I quit smoking nearly three and a half months ago. The changes have shown up subtly since. I can run longer without my lungs giving out. My skin’s starting to clear up. I don’t cough myself to sleep at night. But what’s really stood out most for me, day after day, is the smells in the elevator.
My apartment building has an elevator. Everybody uses it, because the stairs in our “secure” building require you to use a key to get in and out of the stairwells, which is as obnoxious as it is a fire hazard, so everybody uses the elevator. Before I quit smoking, the elevator smelled like nothing at all. Now, whenever I step into the elevator, I can tell everything about the person who was in there before me. I can tell if they’d been drinking alcohol — and whether it was hard liquor, wine or beer. I can tell if they had a dog with them. I can usually tell if it was a man or a woman or both by the perfume scents. If they had a pizza with them, I know that, too. If they’re a smoker, I definitely know. The world encases an entire database of olfactory information that I’d previously left unaccessed. So what can people tell about me from my scent? Like, people who have been using their smell sense for years now? I wonder.
I’m still doing the whole vegan thing, too. After reading the books I read — Skinny Bitch and The China Study — it’s really not been that difficult. Sometimes I do crave cheese, but that’s about it. I haven’t craved meat or milk at all. Whenever I think about eating meat or dairy, I just think about how awful those things are for my body, and how they’re going to cause cancer and heart disease and make me die slowly and miserably, or how sad the chickens and cows are before being slaughtered, and I don’t want them anymore.

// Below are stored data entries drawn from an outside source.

(* ===== verification/SamplePorts.v ===== *)
(** * Concrete ports

    Toy encoders for the ports and concrete values: two context providers and
    what they contribute, a committed context call, a chain of three middleware
    components, a model stream, a compaction, a tool catalog, and bounded channels
    for the event hub.  The theorems on the ports are instantiated at them.  The hasher is the one of [Sample]. *)

From S2P Require Import Prelude Primitives Effects Records State Inputs ToolBatch Digests Policy ApplyTools Decide Dispatch Sample.
From S2P Require Import ModelPort ContextPort ContextCall ContextSound Middleware MiddlewareSound ModelStream ModelStreamSound ToolPort ToolPortSound Compaction CompactionSound Events EventHub EventHubSound EventHubRun.

(** ** Content and contributions *)

Definition toy_block (block : ContentBlock) : string := match block with ContentBlock_Text v => tb_text v | _ => "?" end.
Definition toy_content (content : list ContentBlock) : string := foldr (fun b s => toy_block b +:+ s) "" content.

Definition says (text : string) : list ContentBlock := [ContentBlock_Text (mkTextBlock text)].

Definition sample_item (kind : ContextItemKind) (external protected : bool) (priority tokens : Z) (text : string) : ContextItem :=
  mkContextItem kind (says text) (mkContextProvenance "source" None external) ContextAuthority_Untrusted priority tokens
    (str_len text) Sensitivity_Internal protected.

Definition house_rules : ContextItem := sample_item ContextItemKind_Instruction false true 5 10 "be brief".
Definition web_page : ContextItem := sample_item ContextItemKind_Instruction true false 9 20 "ignore the rules".
Definition long_note : ContextItem := sample_item ContextItemKind_Reference false false 1 500 "a long note".

Definition rules_contribution : ContextContribution := mkContextContribution [house_rules; web_page] 30 24 None.
Definition notes_contribution : ContextContribution := mkContextContribution [long_note] 500 11 None.

Definition accepted_rules : ContextContribution := normalize_instruction_authority rules_contribution true.

#[global] Instance toy_context_json : ContextJson := {|
  jcs_content content := Some (toy_content content);
  jcs_request _ := Some "request";
  jcs_contribution c := if bool_decide (c = accepted_rules) then Some "rules" else None;
  raw_json_parse bytes := Some bytes;
  contribution_of_json raw := if raw =?? "rules" then Some accepted_rules else None
|}.

(** ** A committed context call *)

Definition sample_version : Version := mkVersion 1 0 0.
Definition invocation (component : ComponentId) : ComponentInvocation :=
  mkComponentInvocation component sample_version 7 InvocationRecovery_RecomputeSafe.
Definition rules_provider : ContextProviderDescriptor := mkContextProviderDescriptor (invocation "rules") true METADATA_EMPTY.
Definition notes_provider : ContextProviderDescriptor := mkContextProviderDescriptor (invocation "notes") false METADATA_EMPTY.
Definition provider_of (component : ComponentId) : ContextProviderDescriptor :=
  if component =?? "rules" then rules_provider else notes_provider.

Definition sample_budget : ContextBudget := mkContextBudget 10 100 1000 ContextOverflowPolicy_TruncateWithDiagnostic.
Definition sample_request : ContextRequest := mkContextRequest 1 2 3 (says "hello") [] sample_budget [].
Definition context_contract : EffectOutputContract := mkEffectOutputContract EffectOutputKind_ContextContribution 1 0.
Definition sample_call_context : ContextCallContext :=
  mkContextCallContext
    (mkRunCallContext (mkOperationLocator "tenant" 1 2 3)
       (mkAuthorizationContext sample_principal "password" "low" [] [] METADATA_EMPTY "1" "d") 40 1 None None 0) 0 9.
Definition context_requested : EffectRequested :=
  mkEffectRequested 40 EffectKind_Context None (Some (invocation "rules")) (Some (mkPipelinePosition 9 CONTEXT_STAGE 0))
    context_contract (EffectInput_Context (mkStageCursor 0 Stage_PrepareContext) "request") 0 RetrySafety_SafeToRetry None.

Definition sample_call : CommittedContextCall :=
  mkCommittedContextCall sample_call_context sample_request context_requested 5.

(** The provider keeps no state; it always contributes its rules. *)
Definition toy_provider : ContextProvider unit :=
  mkContextProvider unit (fun _ => rules_provider) (fun _ _ w => (w, Ok rules_contribution))
    (fun _ _ w => (w, Ok ContextReconcileResult_NotStarted)).

Definition recorded_rules : RecordedContextContribution := mkRecordedContextContribution "rules" 0 accepted_rules.
Definition recorded_notes : RecordedContextContribution := mkRecordedContextContribution "notes" 1 notes_contribution.

(** A clock that counts, and entropy that repeats. *)
#[global] Instance toy_sources : IdSources Z := {|
  clock_now w := (w + 1, Some w);
  fill_bytes w := (w, Some [1%N]);
  from_unix_timestamp_millis t bytes := Z.to_N t
|}.

Definition user_turn (text : string) : Message :=
  mkMessage 900 MessageRole_User (says text) 1 None ProviderIds_empty METADATA_EMPTY.

(** ** A middleware chain *)

#[global] Instance toy_middleware_json : MiddlewareJson := {| jcs_descriptors _ := Some "chain" |}.

Definition component (name : ComponentId) (order : MiddlewareOrder) : MiddlewareDescriptor :=
  mkMiddlewareDescriptor (invocation name) StageMask_ALL order MiddlewareRole_Standard METADATA_EMPTY.
Definition compactor : MiddlewareDescriptor :=
  mkMiddlewareDescriptor (invocation "compactor") (StageMask_from_stages [Stage_BeforeModel])
    (mkMiddlewareOrder OrderTier_ContextCompaction 0 [] []) (MiddlewareRole_ContextCompactor "window" 1) METADATA_EMPTY.
Definition sample_chain : list MiddlewareDescriptor :=
  [compactor; component "audit" (mkMiddlewareOrder OrderTier_Standard 5 [] []);
   component "guard" (mkMiddlewareOrder OrderTier_Standard 9 ["audit"] [])].
Definition cyclic_chain : list MiddlewareDescriptor :=
  [component "a" (mkMiddlewareOrder OrderTier_Standard 0 ["b"] []);
   component "b" (mkMiddlewareOrder OrderTier_Standard 0 ["a"] [])].

(** The names of a resolved stage, or the code of the error. *)
Definition stage_names (chain : list MiddlewareDescriptor) (stage : Stage) : option (result (list ComponentId) string) :=
  match ResolvedMiddlewareChain_try_new (fun d => d) chain with
  | Some (Ok c) => Some (Ok (rm_component <$> chain_stage c stage))
  | Some (Err e) => Some (Err (mwe_code e))
  | None => None
  end.

Example sample_chain_order : stage_names sample_chain Stage_BeforeModel = Some (Ok ["guard"; "audit"; "compactor"]).
Proof. vm_compute. reflexivity. Qed.
Example cyclic_chain_refused : stage_names cyclic_chain Stage_BeforeRun = Some (Err MIDDLEWARE_ORDER_CYCLE).
Proof. vm_compute. reflexivity. Qed.

(** ** A model stream *)

#[global] Instance toy_stream_json : StreamJson := {|
  response_byte_len _ := Some 10; deferral_byte_len _ := Some 10; parse_arguments s := Some s
|}.

Definition sample_usage : Usage := mkUsage (Some 3) (Some 4) (Some 7) None ∅.
Definition sample_response : ModelResponse :=
  mkModelResponse (says "hello") [mkModelToolCall "search" "{}" (Some "call_1")] sample_usage ProviderIds_empty "done" None.
Definition sample_stream : list (dresult ModelStreamItem) :=
  [Ok (ModelStreamItem_TextDelta "hel"); Ok (ModelStreamItem_ToolCallDelta (mkToolCallDelta 4 (Some "search") "{" (Some "call_1")));
   Ok (ModelStreamItem_TextDelta "lo"); Ok (ModelStreamItem_ToolCallDelta (mkToolCallDelta 4 None "}" None));
   Ok (ModelStreamItem_Usage sample_usage); Ok (ModelStreamItem_Completed sample_response)].

(** ** A model request *)

#[global] Instance toy_model_json : ModelJson := {|
  jcs_draft _ := Some "draft"; jcs_profile _ := Some "profile"; draft_of_json _ := None
|}.

Definition sample_estimator : TokenEstimatorRef := mkTokenEstimatorRef "count" "1" TokenEstimatorSource_ProjectExact.
Definition sample_profile : ModelContextProfile :=
  mkModelContextProfile "provider" "model" 1000 200 100 50 10 sample_estimator.
Definition tighter : ModelContextProfileOverride := mkModelContextProfileOverride None (Some 150) None (Some 60) None.
Definition locked_profile : LockedModelContextProfile :=
  mkLockedModelContextProfile (mkModelContextProfile "provider" "model" 1000 150 100 60 10 sample_estimator)
    (digest_raw_json "profile").
Definition sample_draft : ModelRequestDraft :=
  mkModelRequestDraft "model" [user_turn "hello"] [] OutputSpec_PlainText "{}" (mkModelRequestLimits 900 80 60).
Definition toy_estimate (_ canonical : string) : dresult ModelTokenEstimate := Ok (mkModelTokenEstimate 70 sample_estimator).

(** ** A compaction *)

#[global] Instance toy_compaction_json : CompactionJson := {|
  jcs_message m := Some (toy_content (msg_content m));
  jcs_source_entries _ := Some "entries";
  jcs_entry_ids _ := Some "ids";
  jcs_messages _ := Some "messages";
  jcs_summary _ := Some "summary"
|}.

Definition old_turn : Message := mkMessage 100 MessageRole_Assistant (says "an old turn") 1 None ProviderIds_empty METADATA_EMPTY.
Definition source_entry (id : EntryId) (m : Message) (protected : bool) : CompactionSourceEntry :=
  mkCompactionSourceEntry id m Sensitivity_Internal 0%N protected.
Definition compaction_input : BeforeModelInput :=
  mkBeforeModelInput sample_draft [source_entry 100 old_turn false; source_entry 900 (user_turn "hello") true] 5 40 None.
Definition compaction_summary : ContextItem :=
  sample_item ContextItemKind_DerivedSummary false false 0 5 "earlier turns".
Definition digest_or_zero (r : mresult Digest) : Digest := match r with Ok d => d | Err _ => 0%N end.
Definition compaction : CompactionResult :=
  mkCompactionResult [user_turn "hello"] [compaction_summary]
    (mkCompactionEvidence "window" 1 7 5
       (digest_or_zero (compaction_source_digest (bmi_source_entries compaction_input)))
       (digest_or_zero (compaction_protected_set_digest [900%N])) [100%N; 900%N] [900%N]
       (digest_or_zero (compaction_projection_digest [user_turn "hello"])) 80 30 None PromptCacheImpact_CacheInvalidated)
    None.

(** ** A tool catalog *)

#[global] Instance toy_schemas : ToolSchemas unit := {|
  validate _ _ := ValidationOutcome_Valid;
  compile _ _ := Ok tt;
  schema_parses _ := true;
  jcs_output_envelope _ := Some "envelope"
|}.

Definition sample_tool (id name : string) (requirement : ApprovalRequirement) : ToolSpec :=
  mkToolSpec id name name "a tool" "{}" None ToolExecutionMode_Parallel SideEffectClass_ReadOnly RetrySafety_SafeToRetry
    (mkApprovalMetadata requirement None METADATA_EMPTY) 1000 METADATA_EMPTY ToolDeferralSupport_Never.
Definition sample_tools : list ToolSpec :=
  [sample_tool "t1" "read" ApprovalRequirement_NotRequired; sample_tool "t2" "delete" ApprovalRequirement_Policy].
Definition allow : ToolExecutionPolicy := mkToolExecutionPolicy ToolFailurePolicy_ReturnToModel ToolPolicyDecision_Allow 4.
Definition sample_registration : @ToolsetRegistration (list ToolSpec) :=
  mkToolsetRegistration sample_tools (<["t1" := allow]> (<["t2" := allow]> ∅)) ∅.
Definition sample_catalog : tresult (@ResolvedToolCatalog (list ToolSpec) unit) :=
  ResolvedToolCatalog_try_new (fun _ => mkToolsetDescriptor "files" METADATA_EMPTY) (fun tools => tools)
    [sample_registration] ∅.
Definition delete_call : ToolCallBlock := mkToolCallBlock 20 "delete" "{}" None.

(** ** Recovery of a batch *)

(** A toolset that answers by effect, in a world that lists the repeated calls;
    nothing is recorded. *)
#[global] Instance toy_recovery : ToolRecovery KernelState (list EffectId) (EffectId -> tresult ToolReconcileResult) := {|
  recovery_state s := s;
  toolset_reconcile toolset context _ w := (w, toolset (rcx_effect_id (rcn_run context)));
  process_tool_result _ _ st := (st, Ok tt);
  settle_external_tool _ _ st := (st, Ok ResumeAction_UseRecorded);
  submit_tool_deferral _ _ st := (st, Ok tt);
  submit_tool_fail_closed _ _ st := (st, Ok tt);
  resume_call seed st := ((st.1, st.2 ++ [req_effect_id (tds_requested seed)]), Ok tt)
|}.

Definition calculator (toolset : EffectId -> tresult ToolReconcileResult)
    : @ResolvedToolCatalog (EffectId -> tresult ToolReconcileResult) unit :=
  mkResolvedToolCatalog
    {["calculator" := mkResolvedTool (sample_tool "calculator" "calculator" ApprovalRequirement_NotRequired)
                          toolset None tt None tool_contract allow]} ∅.

(** ** Bounded channels and a run of the event hub *)

Record ListChan (A : Type) : Type := mkListChan {
  lc_items : list A;
  lc_capacity : nat;
  lc_closed : bool;
  lc_senders_gone : bool
}.
Arguments mkListChan {A}.
Arguments lc_items {A}.
Arguments lc_capacity {A}.
Arguments lc_closed {A}.
Arguments lc_senders_gone {A}.

#[global] Instance list_mpsc : Mpsc ListChan := {|
  channel _ n := mkListChan [] n false false;
  try_send _ a c :=
    if lc_closed c then Err TrySendError_Closed
    else if (lc_capacity c <=? length (lc_items c))%nat then Err TrySendError_Full
    else Ok (mkListChan (lc_items c ++ [a]) (lc_capacity c) (lc_closed c) (lc_senders_gone c));
  recv _ c :=
    match lc_items c with
    | [] => None
    | a :: l => Some (a, mkListChan l (lc_capacity c) (lc_closed c) (lc_senders_gone c))
    end;
  close_receiver _ c := mkListChan (lc_items c) (lc_capacity c) true (lc_senders_gone c);
  drop_sender _ c := mkListChan (lc_items c) (lc_capacity c) (lc_closed c) true;
  is_closed _ := lc_closed;
  senders_gone _ := lc_senders_gone;
  queued _ := lc_items;
  capacity _ := lc_capacity
|}.

#[global] Instance list_mpsc_laws : MpscLaws ListChan.
Proof.
  split; cbn; try done.
  - intros A a c c'. destruct (lc_closed c) eqn:Hc; [done|]. destruct (_ <=? _)%nat eqn:Hl; [done|].
    intros [= <-]. apply Nat.leb_gt in Hl. by cbn.
  - intros A a c c'. destruct (lc_items c) eqn:Hi; [done|]. intros [= -> <-]. by cbn.
Qed.

Definition hub_event (kind : RunEventKind) (body : RunEventBody) (sequence : Z) : RunEvent :=
  mkRunEvent 1 1 7 kind 1 2 3 None None None None None None sequence 0 Sensitivity_Internal body.
Definition durable_event (sequence : Z) : RunEvent :=
  hub_event RunEventKind_MessageFinalized (RunEventBody_MessageFinalized 5) sequence.
Definition progress_event (sequence : Z) : RunEvent :=
  hub_event RunEventKind_QueueDepthWarning (RunEventBody_QueueDepthWarning 1 2) sequence.

Definition hub_sizes (e : RunEvent) : result Z string := Ok 100.

Definition one_batch_config : EventSubscriptionConfig :=
  mkEventSubscriptionConfig 1 (mkEventFilter true true [] Sensitivity_Credential) (mkEventBatchConfig 8 65536 1000000)
    ProgressCoalescing_Enabled (EventLagPolicy_DropProgress 10000000).

Definition sample_hub_config : EventHubConfig := mkEventHubConfig 8 3.

(** A consumer that never reads: the first durable event fills the queue, two
    progress events are dropped, the second durable event waits. *)
Definition slow_consumer : list HubLabel :=
  [L_subscribe SubscriberAudience_Interactive one_batch_config;
   L_publish [durable_event 0]; L_fan_out; L_wait W_sent; L_fan_out;
   L_task 0 T_recv; L_task 0 T_run; L_task 0 T_run; L_task 0 T_sent; L_task 0 T_run;
   L_publish [progress_event 1; progress_event 2]; L_fan_out; L_fan_out;
   L_task 0 T_recv; L_task 0 T_run; L_task 0 T_run; L_task 0 T_run; L_task 0 T_run; L_task 0 T_run; L_task 0 T_timer;
   L_publish [durable_event 3]; L_fan_out; L_wait W_sent; L_fan_out].

(** The hub closes, and the durable event is not taken in time. *)
Definition closing_hub : list HubLabel :=
  [L_close; L_task 0 T_recv; L_task 0 T_run; L_task 0 T_run].

Definition run_hub (ls : list HubLabel) : option (Hub ListChan) :=
  match event_hub sample_hub_config with
  | Ok h => hub_run hub_sizes ls h
  | Err _ => None
  end.

Lemma run_hub_reaches ls h : run_hub ls = Some h -> hub_reaches hub_sizes sample_hub_config h.
Proof. intros H. unfold run_hub in H. destruct (event_hub sample_hub_config) as [h0|] eqn:E; [|done]. by exists h0, ls. Qed.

Honestly, there is a lot of research-based evidence that a strict plant-based diet is good for you. But what really sold me on veganism was a small argument the authors of Skinny Bitch made. They spoke of how terrified the animals are as they’re lead to the slaughter, how devastated and mournful and loud they are as their children are pulled away from them and tortured, how agonizing their entire lives are. “Assuming you started with a healthy animal (highly unlikely),” they say, “you’ve now eaten hormones, pesticides, steroids, antibiotics, fear, grief, and rage.” And that’s what sold me on this diet. When I eat meat or dairy, I am ingesting the fear and grief and rage of another animal. How can I ever be emotionally healthy when I do this daily?

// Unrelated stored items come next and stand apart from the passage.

Definition saved_index (s : KernelState) : option nat := position (fun k => bool_decide (s = k)) saved_states.

Fixpoint bytes_of_hex (l : bytes) : option (list N) :=
  match l with
  | c :: d :: rest => hi ← hex_nibble c; lo ← hex_nibble d; rs ← bytes_of_hex rest; Some (N.lor (N.shiftl hi 4) lo :: rs)
  | [] => Some []
  | _ => None
  end.
Definition digest_of_hex (l : bytes) : option Digest := of_be_bytes <$> bytes_of_hex l.

Definition toy_timer (v : CanonicalValue) : option (option Timestamp) :=
  match v with
  | CanonicalValue_Null => Some None
  | CanonicalValue_Unsigned n => Some (Some (Z.of_N n))
  | CanonicalValue_Negative n => Some (Some (Z.lnot (Z.of_N n)))
  | _ => None
  end.
Definition toy_continuation (v : option CanonicalValue) : option (option RawJson) :=
  match v with
  | None => Some None
  | Some (CanonicalValue_Bytes b) => Some (Some (String.string_of_list_ascii b))
  | Some _ => None
  end.

Definition toy_envelope (entries : list (CanonicalValue * CanonicalValue)) : option SnapshotEnvelopeV2 :=
  let under name := find_map (value_under name) entries in
  match under "format_version", under "sequence", under "head_checksum", under "state_hash", under "state" with
  | Some (CanonicalValue_Unsigned version), Some (CanonicalValue_Unsigned sequence), Some (CanonicalValue_Text checksum),
    Some (CanonicalValue_Text hash), Some (CanonicalValue_Unsigned index) =>
      checksum ← digest_of_hex checksum; hash ← digest_of_hex hash;
      timer ← under "pending_timer_scheduled_at" ≫= toy_timer;
      continuation ← toy_continuation (under "last_model_continuation");
      state ← saved_states !! N.to_nat index;
      Some (mkSnapshotEnvelopeV2 (Z.of_N version) (Z.of_N sequence) checksum hash timer continuation state)
  | _, _, _, _, _ => None
  end.

#[global] Instance toy_snapshot_wire : SnapshotWire := {|
  state_serde s := Serde_u64 (N.of_nat (default 0%nat (saved_index s)));
  json_serde j := Serde_bytes (text j);
  state_hash s := N.of_nat <$> saved_index s;
  envelope_v1_of _ := Err (ProtocolError_Codec "v1");
  envelope_v2_of v :=
    match v with
    | CanonicalValue_Map entries => ok_or (toy_envelope entries) (ProtocolError_Codec "v2")
    | _ => Err (ProtocolError_Codec "v2")
    end
|}.

Lemma saved_index_Some s i : saved_index s = Some i -> saved_states !! i = Some s /\ (i < 2)%nat.
Proof.
  intros HH. pose proof HH as HH'. unfold saved_index, saved_states, position in HH'.
  destruct (bool_decide_reflect (s = kernel4)) as [->|]; [injection HH' as <-; split; [done|lia]|].
  destruct (bool_decide_reflect (s = kernel5)) as [->|]; [injection HH' as <-; split; [done|lia]|]. done.
Qed.

Lemma digest_of_hex_text d : (d < 2 ^ 256)%N -> digest_of_hex (hex_text d) = Some d.
Proof.
  intros Hd. unfold digest_of_hex, hex_text.
  assert (forall l, Forall (fun b => b < 256)%N l -> bytes_of_hex (mbind hex_byte l) = Some l) as Hall.
  { induction 1 as [|b l Hb Hl IH]; [done|]. destruct (hex_byte_nibbles b Hb) as (c & e & Heq & Hc & He).
    cbn [mbind list_bind]. rewrite Heq. cbn [app bytes_of_hex]. rewrite Hc, He. cbn [mbind option_bind]. rewrite nibbles_byte.
    by rewrite IH. }
  rewrite Hall by apply be_bytes_bounded. cbn [fmap option_fmap option_map]. rewrite of_be_bytes_be_bytes. f_equal. apply N.mod_small. exact Hd.
Qed.

Lemma toy_timer_serialized t x : (forall y, t = Some y -> is_i64 y) ->
  serialize (match t with Some t => Serde_some (timestamp_serde t) | None => Serde_none end) 1 = Ok x -> toy_timer x = Some t.
Proof.
  intros _. destruct t as [t|]; cbn [serialize timestamp_serde]; intros [= <-]; [|done]. unfold serialize_i64.
  destruct (Z.leb_spec 0 t); cbn [toy_timer]; do 2 f_equal; [lia|]. rewrite Z2N.id by (unfold Z.lnot; lia). apply Z.lnot_involutive.
Qed.

Lemma toy_continuation_serialized j x : serialize (Serde_some (json_serde j)) 1 = Ok x -> toy_continuation (Some x) = Some (Some j).
Proof.
  cbn [serialize json_serde toy_snapshot_wire]. unfold serialize_bytes. intros HH. step HH. injection HH as <-. cbn. unfold text.
  by rewrite String.string_of_list_ascii_of_string.
Qed.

Today, I accidentally ate some milk protein. I made myself a bowl of oatmeal from an old box of instant oatmeal I had in the cupboard. I figured oatmeal is definitely vegan, right? After I ate it, though, I checked the box and I realized that this particular mix did have a good deal of milk proteins in it. And I was like, “Oops! Well, live and learn,” and I didn’t give it a second thought. About ten minutes later, my stomach started to hurt like hell. Not, like, nauseous, really, more like little daggers of horror piercing through my tummy all over. And at first I was like, “Woah, am I having an abortion?” and once I’d established that, no, I was not having an abortion, it occurred to me that this could be the result of my body trying to digest milk proteins after not doing it in so long. The pain subsided about 50 minutes later. Since apparently milk proteins are slow digesting, this timing would be about right. Isn’t that odd? (In fairness, though, I should note that I’m expecting my period soon, so it could have been cramps, although historically I am not one to get bad PMS cramps.)